Task inputs Start Marker

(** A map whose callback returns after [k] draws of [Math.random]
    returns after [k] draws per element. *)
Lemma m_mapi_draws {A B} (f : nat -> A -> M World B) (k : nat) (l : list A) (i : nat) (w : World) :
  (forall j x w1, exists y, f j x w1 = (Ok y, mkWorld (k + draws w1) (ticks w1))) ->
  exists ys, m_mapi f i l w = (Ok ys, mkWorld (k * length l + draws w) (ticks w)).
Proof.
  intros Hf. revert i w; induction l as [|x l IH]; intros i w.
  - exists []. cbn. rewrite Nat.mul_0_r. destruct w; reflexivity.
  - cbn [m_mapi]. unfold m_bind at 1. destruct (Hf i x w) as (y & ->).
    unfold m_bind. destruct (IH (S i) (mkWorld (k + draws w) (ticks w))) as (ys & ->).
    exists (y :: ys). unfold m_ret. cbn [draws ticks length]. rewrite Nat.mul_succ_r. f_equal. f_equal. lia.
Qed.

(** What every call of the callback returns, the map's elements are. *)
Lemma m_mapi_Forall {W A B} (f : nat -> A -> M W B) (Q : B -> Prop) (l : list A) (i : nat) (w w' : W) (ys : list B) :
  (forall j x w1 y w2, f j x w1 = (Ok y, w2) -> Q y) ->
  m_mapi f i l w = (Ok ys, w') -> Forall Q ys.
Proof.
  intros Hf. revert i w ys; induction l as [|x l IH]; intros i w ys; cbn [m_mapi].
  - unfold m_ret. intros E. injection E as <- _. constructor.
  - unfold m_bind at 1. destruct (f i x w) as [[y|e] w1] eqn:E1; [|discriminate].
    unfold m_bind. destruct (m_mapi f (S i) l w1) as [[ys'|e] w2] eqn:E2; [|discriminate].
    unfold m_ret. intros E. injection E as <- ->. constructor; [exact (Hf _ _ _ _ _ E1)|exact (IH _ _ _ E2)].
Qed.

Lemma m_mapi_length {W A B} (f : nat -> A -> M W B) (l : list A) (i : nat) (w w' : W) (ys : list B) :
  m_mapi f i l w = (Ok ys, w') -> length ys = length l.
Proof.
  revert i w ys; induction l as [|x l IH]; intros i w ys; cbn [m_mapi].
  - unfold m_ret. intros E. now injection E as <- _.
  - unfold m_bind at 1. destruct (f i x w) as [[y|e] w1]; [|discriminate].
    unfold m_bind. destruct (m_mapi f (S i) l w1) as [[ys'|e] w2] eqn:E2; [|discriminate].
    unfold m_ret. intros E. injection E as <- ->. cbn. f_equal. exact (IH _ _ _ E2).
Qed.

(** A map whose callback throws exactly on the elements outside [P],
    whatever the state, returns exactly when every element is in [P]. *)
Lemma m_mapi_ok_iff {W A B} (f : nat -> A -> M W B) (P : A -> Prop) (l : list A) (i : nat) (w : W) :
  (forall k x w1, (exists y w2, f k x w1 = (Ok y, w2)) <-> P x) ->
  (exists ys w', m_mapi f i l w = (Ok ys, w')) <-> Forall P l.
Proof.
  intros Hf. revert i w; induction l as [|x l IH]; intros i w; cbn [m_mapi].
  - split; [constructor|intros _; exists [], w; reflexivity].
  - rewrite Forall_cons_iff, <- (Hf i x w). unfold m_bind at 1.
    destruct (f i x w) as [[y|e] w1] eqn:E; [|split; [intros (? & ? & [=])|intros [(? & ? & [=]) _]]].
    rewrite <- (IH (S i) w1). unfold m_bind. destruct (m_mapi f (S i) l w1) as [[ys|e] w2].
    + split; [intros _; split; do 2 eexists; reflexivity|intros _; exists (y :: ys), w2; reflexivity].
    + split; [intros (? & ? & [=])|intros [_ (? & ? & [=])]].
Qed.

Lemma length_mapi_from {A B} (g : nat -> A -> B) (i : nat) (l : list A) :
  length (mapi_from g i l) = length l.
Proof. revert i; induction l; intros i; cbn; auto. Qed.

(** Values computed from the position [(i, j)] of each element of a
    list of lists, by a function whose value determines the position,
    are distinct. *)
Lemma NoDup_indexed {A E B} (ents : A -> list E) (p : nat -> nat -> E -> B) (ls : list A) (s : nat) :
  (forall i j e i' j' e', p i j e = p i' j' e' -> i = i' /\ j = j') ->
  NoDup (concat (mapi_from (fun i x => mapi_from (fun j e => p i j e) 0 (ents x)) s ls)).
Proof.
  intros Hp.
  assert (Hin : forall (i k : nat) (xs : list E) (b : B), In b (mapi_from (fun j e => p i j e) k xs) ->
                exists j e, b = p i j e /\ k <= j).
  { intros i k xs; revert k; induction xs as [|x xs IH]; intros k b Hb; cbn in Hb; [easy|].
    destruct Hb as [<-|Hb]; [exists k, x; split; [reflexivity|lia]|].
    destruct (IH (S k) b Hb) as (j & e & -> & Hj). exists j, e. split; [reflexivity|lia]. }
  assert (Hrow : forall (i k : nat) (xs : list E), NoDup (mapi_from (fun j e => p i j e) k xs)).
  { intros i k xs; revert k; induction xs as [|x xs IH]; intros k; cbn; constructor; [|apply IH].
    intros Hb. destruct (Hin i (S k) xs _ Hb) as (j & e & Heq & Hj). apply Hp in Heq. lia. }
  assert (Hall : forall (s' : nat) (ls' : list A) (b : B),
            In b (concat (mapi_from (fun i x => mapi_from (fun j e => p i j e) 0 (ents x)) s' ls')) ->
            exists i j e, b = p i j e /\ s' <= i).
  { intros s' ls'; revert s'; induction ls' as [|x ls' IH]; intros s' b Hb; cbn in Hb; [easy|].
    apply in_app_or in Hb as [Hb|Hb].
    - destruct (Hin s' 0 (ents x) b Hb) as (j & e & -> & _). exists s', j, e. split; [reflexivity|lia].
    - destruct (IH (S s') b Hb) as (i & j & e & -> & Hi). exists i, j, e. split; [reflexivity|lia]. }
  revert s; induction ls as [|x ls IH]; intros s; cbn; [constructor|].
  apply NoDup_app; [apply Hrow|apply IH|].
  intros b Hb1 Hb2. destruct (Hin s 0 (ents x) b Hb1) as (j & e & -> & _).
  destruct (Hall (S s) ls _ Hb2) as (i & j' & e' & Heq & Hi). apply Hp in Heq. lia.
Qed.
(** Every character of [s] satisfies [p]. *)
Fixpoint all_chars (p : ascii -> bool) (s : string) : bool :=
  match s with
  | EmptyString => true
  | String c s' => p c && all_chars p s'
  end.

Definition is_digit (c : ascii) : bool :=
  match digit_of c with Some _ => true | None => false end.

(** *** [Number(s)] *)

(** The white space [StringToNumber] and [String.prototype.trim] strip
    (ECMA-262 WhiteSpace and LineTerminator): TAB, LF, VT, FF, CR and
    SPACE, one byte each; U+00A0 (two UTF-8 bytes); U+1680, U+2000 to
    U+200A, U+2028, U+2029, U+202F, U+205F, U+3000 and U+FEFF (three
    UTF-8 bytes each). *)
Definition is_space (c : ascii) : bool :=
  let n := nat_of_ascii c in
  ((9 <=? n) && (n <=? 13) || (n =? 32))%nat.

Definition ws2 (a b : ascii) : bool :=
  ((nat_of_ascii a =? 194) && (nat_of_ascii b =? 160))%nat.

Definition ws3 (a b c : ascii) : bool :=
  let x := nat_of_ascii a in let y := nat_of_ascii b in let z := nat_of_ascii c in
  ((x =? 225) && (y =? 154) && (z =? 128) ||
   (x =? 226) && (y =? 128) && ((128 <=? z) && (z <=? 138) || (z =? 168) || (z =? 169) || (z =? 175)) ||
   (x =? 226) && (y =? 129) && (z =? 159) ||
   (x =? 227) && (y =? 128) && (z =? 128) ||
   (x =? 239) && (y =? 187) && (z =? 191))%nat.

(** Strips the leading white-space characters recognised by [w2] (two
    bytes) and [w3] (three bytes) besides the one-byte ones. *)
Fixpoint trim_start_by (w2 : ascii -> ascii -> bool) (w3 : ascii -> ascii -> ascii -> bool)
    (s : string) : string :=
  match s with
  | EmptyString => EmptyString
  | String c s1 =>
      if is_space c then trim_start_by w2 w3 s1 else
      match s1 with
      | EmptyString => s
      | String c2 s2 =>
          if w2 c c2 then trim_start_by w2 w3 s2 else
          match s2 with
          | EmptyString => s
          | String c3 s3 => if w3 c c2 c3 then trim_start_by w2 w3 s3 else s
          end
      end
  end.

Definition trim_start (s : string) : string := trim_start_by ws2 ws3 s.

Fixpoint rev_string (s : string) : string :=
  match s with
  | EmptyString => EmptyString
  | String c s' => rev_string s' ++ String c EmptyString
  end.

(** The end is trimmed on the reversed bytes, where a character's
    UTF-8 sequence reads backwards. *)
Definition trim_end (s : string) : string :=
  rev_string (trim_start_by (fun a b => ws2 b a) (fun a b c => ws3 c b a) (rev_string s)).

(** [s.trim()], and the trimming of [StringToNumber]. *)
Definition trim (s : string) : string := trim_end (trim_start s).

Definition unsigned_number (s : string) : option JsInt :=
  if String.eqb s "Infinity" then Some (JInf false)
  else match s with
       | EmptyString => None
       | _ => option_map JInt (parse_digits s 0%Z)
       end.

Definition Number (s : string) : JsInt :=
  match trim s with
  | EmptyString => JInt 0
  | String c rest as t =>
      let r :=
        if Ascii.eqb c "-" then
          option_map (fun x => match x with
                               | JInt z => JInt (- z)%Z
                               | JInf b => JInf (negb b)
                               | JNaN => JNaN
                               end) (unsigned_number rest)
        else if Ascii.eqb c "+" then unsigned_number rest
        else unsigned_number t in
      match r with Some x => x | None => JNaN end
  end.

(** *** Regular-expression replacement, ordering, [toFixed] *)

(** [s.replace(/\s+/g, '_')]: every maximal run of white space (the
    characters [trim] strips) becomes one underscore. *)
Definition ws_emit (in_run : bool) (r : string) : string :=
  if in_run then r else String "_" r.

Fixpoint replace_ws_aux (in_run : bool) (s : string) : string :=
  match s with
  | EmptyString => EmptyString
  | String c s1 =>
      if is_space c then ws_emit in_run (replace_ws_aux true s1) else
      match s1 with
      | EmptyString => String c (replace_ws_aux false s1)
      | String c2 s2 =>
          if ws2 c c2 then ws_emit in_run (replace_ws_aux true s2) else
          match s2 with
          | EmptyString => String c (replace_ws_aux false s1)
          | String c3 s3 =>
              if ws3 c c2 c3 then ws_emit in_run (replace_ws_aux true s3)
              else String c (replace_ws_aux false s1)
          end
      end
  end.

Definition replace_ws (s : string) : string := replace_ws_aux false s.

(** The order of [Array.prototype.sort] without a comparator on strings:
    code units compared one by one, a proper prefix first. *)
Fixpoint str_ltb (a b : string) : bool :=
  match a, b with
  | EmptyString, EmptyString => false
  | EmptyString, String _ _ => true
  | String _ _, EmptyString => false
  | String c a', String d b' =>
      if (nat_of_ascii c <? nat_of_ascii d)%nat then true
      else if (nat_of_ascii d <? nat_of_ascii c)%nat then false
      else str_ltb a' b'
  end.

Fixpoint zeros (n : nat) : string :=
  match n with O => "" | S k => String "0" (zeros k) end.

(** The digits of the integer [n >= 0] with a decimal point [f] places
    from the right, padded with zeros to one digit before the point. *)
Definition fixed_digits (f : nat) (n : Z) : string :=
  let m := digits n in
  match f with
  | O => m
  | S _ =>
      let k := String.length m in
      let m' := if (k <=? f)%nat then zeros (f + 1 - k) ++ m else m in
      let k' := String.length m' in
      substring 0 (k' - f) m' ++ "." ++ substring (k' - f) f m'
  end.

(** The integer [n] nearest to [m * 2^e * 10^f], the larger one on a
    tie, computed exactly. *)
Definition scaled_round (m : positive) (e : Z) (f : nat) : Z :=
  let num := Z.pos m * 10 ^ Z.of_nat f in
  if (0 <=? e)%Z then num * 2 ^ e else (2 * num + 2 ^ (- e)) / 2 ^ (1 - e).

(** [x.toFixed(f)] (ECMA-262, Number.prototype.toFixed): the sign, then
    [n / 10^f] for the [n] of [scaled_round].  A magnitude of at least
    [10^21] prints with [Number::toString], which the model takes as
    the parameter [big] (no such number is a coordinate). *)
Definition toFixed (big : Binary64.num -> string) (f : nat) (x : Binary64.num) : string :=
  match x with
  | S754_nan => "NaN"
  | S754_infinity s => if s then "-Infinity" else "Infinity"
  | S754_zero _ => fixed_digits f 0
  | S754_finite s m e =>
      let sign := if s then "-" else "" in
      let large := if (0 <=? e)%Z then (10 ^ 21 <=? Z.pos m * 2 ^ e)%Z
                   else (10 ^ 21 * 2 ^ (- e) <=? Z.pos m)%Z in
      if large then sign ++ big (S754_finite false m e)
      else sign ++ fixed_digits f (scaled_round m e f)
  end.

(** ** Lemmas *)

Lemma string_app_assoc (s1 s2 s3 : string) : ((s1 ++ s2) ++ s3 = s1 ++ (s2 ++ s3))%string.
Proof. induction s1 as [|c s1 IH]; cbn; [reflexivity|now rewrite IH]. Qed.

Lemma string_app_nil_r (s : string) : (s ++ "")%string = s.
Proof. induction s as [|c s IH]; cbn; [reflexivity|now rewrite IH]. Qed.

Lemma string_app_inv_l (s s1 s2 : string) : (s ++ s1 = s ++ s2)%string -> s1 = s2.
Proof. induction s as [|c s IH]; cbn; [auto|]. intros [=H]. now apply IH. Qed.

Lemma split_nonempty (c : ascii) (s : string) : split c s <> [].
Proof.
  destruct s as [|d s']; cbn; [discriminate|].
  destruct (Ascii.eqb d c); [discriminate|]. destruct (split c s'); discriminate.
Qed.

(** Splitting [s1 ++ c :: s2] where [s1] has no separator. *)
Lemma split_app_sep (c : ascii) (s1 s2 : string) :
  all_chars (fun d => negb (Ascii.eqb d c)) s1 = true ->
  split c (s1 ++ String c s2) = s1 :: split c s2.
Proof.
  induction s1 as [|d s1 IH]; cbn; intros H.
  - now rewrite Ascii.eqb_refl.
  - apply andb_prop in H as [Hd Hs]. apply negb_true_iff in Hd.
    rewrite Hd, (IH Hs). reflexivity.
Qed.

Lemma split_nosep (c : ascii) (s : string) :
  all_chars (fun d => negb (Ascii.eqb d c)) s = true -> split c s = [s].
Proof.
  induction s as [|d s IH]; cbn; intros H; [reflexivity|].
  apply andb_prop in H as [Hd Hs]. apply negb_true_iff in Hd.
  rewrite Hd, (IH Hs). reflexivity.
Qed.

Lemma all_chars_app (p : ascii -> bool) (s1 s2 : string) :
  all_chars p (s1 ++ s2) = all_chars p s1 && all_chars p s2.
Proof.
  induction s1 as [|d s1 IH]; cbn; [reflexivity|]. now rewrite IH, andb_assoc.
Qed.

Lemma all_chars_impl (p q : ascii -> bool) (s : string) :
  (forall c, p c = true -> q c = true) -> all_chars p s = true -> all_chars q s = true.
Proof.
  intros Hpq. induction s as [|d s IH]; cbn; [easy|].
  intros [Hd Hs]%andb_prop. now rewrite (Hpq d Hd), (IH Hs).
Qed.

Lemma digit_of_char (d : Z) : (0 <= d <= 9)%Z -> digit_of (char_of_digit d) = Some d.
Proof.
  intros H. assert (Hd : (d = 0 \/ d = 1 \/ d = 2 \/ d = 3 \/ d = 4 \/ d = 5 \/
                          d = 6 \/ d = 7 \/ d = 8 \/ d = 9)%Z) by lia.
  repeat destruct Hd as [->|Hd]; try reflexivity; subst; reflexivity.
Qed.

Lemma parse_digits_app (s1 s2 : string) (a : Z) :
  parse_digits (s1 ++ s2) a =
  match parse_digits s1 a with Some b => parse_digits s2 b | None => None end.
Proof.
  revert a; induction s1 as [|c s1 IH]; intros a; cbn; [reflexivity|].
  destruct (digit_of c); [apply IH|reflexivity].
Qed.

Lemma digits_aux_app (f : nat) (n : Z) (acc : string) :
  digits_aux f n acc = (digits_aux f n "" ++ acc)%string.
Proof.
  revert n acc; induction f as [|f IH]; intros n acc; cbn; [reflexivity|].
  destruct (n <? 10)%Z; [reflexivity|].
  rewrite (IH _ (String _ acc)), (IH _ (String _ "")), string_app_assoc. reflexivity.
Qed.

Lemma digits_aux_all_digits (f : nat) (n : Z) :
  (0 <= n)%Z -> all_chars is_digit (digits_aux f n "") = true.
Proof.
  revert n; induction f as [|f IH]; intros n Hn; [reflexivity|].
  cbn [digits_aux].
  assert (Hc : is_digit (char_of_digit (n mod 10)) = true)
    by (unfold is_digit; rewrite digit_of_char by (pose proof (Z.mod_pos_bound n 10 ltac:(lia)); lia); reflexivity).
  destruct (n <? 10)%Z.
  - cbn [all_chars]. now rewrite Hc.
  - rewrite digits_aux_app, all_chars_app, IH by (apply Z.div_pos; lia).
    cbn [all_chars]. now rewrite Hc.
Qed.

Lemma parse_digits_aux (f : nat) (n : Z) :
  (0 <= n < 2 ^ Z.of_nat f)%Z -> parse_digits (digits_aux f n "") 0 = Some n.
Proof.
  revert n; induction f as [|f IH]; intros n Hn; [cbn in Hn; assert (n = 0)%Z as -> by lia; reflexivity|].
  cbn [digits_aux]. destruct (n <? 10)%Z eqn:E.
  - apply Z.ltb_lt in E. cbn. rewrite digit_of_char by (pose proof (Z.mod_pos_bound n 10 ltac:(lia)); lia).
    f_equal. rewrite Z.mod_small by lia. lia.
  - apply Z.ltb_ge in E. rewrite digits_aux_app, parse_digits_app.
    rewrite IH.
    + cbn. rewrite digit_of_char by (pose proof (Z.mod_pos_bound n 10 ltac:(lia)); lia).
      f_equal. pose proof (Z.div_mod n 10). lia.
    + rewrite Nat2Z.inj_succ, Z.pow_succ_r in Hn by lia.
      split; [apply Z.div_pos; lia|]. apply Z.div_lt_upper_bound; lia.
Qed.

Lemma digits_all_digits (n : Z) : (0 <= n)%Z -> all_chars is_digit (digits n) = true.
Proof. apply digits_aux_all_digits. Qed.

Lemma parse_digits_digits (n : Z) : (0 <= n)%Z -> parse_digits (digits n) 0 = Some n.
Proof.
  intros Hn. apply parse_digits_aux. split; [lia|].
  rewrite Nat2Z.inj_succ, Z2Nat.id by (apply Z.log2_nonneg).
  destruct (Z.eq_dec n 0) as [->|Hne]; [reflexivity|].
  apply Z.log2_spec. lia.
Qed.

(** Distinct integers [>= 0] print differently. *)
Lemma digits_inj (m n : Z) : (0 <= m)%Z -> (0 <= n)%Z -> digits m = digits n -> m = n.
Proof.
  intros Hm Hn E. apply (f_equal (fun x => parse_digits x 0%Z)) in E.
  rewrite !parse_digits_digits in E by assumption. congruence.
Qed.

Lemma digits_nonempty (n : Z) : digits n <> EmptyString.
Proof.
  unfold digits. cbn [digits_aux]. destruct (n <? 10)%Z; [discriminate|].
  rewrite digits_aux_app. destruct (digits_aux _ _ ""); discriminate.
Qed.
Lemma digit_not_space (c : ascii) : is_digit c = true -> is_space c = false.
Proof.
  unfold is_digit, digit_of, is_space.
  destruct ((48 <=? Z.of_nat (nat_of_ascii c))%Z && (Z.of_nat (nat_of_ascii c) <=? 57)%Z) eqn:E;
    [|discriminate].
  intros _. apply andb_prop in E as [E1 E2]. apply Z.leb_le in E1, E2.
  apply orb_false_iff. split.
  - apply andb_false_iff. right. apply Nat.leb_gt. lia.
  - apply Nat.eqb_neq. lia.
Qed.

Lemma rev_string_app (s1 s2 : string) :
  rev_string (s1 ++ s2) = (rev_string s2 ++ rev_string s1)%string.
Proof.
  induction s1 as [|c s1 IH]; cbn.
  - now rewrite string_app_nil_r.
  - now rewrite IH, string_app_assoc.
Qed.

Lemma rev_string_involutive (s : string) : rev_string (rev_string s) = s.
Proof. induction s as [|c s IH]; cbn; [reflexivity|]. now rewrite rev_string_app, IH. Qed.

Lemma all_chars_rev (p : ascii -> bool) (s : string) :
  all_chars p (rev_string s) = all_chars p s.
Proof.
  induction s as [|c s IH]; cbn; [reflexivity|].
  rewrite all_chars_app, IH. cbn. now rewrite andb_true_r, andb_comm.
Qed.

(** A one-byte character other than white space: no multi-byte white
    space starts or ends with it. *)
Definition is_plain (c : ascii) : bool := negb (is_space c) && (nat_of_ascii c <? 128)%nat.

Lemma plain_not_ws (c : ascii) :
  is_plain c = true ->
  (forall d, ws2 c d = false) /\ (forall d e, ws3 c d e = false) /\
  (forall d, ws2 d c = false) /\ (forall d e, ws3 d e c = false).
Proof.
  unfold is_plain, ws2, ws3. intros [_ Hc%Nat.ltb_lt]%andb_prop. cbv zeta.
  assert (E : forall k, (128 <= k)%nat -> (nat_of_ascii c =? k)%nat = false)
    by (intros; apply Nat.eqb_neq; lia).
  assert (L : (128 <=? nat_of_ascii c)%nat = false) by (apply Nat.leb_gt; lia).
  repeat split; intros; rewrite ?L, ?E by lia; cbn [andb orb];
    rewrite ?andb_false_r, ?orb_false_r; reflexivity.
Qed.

Task inputs End Marker

§ What the task requires:
Each line in the data that holds the string "computed" should be found and copied.

§ Answer space:
(** Values computed from the position [(i, j)] of each element of a
    tie, computed exactly. *)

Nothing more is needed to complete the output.